Berdasarkan data WHO, lebih dari 760 juta kasus dan 6,9 juta kematian akibat COVID-19 telah tercatat di seluruh dunia sejak Desember 2019. Lebih dari 13 miliar dosis vaksin COVID-19 telah tersebar ke semua masyarakat dunia hingga Juni 2023.
Laporan World Health Statistics 2024: Monitoring Health for the SDGs, Sustainable Development Goals, dari WHO pada 24 Mei 2024, mengungkapkan pandemi COVID-19 memengaruhi tren harapan hidup saat lahir dan harapan hidup sehat saat lahir. Harapan hidup menurun, kembali ke tingkat jauh sebelum pandemi terjadi.
Pandemi COVID-19 menghapus catatan kemajuan dalam upaya meningkatkan harapan hidup selama hampir satu dekade hanya dalam dua tahun. Pada kurun 2019 dan 2021, harapan hidup global turun 1,8 tahun menjadi 71,4 tahun atau kembali ke angka yang sama pada 2012. Demikian pula, harapan hidup sehat global turun 1,5 tahun menjadi 61,9 tahun pada 2021 atau kembali ke angka pada 2012.
Laporan WHO pada 2024 juga menyoroti dampak pandemi COVID-19 di seluruh dunia. Wilayah Amerika dan Asia Tenggara terkena dampak paling parah, dengan harapan hidup menurun sekitar 3 tahun dan harapan hidup sehat turun 2,5 tahun pada periode 2019 dan 2021. Wilayah Pasifik Barat terdampak selama dua tahun pertama pandemi, dengan penurunan harapan hidup kurang dari 0,1 tahun dan harapan hidup sehat sebesar 0,2 tahun.

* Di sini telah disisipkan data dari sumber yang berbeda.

(* ===== verification/Preview.v ===== *)
(** * Policy previews (services/api/src/features/policy-preview/,
    features/mcp/services/package-guidance-service.ts, features/field-catalog/builtin-fields.ts)

    What a policy would decide of a package version, without a proxy asking: the
    preview of a project for the dashboard, the preview the MCP tools build on, the
    preview of a single condition, and the check of a condition's fields.  Bodies have
    passed their schemas. *)

From S2P Require Import Prelude JsString JsNum JsValue Jsonb Sql Effects Constants Identity Schema Tenancy Catalog Rbac RuleSchema Expression Effective Decision ConnectorTypes Cache Snapshots Resolver Evaluation Violations CheckService Registry.
Local Open Scope string_scope.
Local Open Scope list_scope.
Local Open Scope Z_scope.

Section previews.
Context `{Env} `{SqlOrder} `{Formats}.

(** ** The fields of a preview *)

(** The connectors the rules read, each once. *)
Definition rule_connectors (rules : list ResolvedRule) : res (list string) :=
  let! keys := map_res (fun rule => extractConnectorKeys (condition rule)) rules in Ok (set_of (concat keys)).

(** A snapshot made up for each connector without a stored one. *)
Fixpoint with_unavailable (storedSnapshots : list ConnectorSnapshot) (keys : list string) : GM (list ConnectorSnapshot) :=
  match keys with
  | [] => mret []
  | key :: keys =>
      if existsb (fun s => String.eqb (connectorKey s) key) storedSnapshots then with_unavailable storedSnapshots keys
      else now ← now_; rest ← with_unavailable storedSnapshots keys; mret (unavailableSnapshot key now :: rest)
  end.

(** The asset a preview is about: nothing is said of its release. *)
Definition preview_asset (ecosystem package version : string) : AssetContext :=
  {| a_ecosystem := ecosystem; a_pkg := package; a_version := version; versionPublishedAt := None; versionAgeDays := None;
     latestVersionPublishedAt := None |}.

Definition preview_input (ecosystem package version source : string) : ArtifactIdentityInput :=
  {| ai_input := {| i_ecosystem := ecosystem; i_package := package; i_version := Some version |}; ai_source := Some source;
     ai_parser_version := None |}.

Record preview_fields := { pf_stored : list ConnectorSnapshot; pf_all : list ConnectorSnapshot; pf_fields : fields_t }.

(** From the stored snapshots of the artifact to the fields of its rules. *)
Definition collect_preview_fields (projectId ecosystem package version : string) (artifact : ArtifactIdentity)
    (rules : list ResolvedRule) : GM preview_fields :=
  storedSnapshots ← on_check (on_snapshots (loadSnapshots projectId artifact "artifact"));
  connectorKeys ← of_res (rule_connectors rules);
  unavailable ← with_unavailable storedSnapshots connectorKeys;
  now ← now_;
  let allSnapshots := storedSnapshots ++ unavailable in
  mret {| pf_stored := storedSnapshots; pf_all := allSnapshots;
          pf_fields := resolveFields allSnapshots (preview_asset ecosystem package version) now |}.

Lebih lanjut, Mohammad Syahril menjelaskan, Indonesia berupaya menanggulangi pandemi COVID-19 melalui kebijakan “gas dan rem”. Upaya ini bertujuan menyeimbangkan antara penanganan pandemi dan pemulihan ekonomi.
Pedal gas titik berat adalah upaya pemulihan ekonomi, sedangkan pedal rem untuk upaya penanganan pandemi. Saat menginjak pedal gas, pembatasan mobilitas menjadi longgar, dan kegiatan ekonomi semakin naik. Kebijakan gas dan rem ini secara efektif menekan lonjakan kasus COVID-19.
Selain itu, vaksinasi merupakan strategi penting dalam penanganan pandemi COVID-19. Indonesia telah melaksanakan vaksinasi COVID-19 lebih dari 400 juta dosis, dengan sasaran lebih dari 200 juta orang. Pelaksanaan vaksinasi COVID-19 dimulai pada 13 Januari 2021.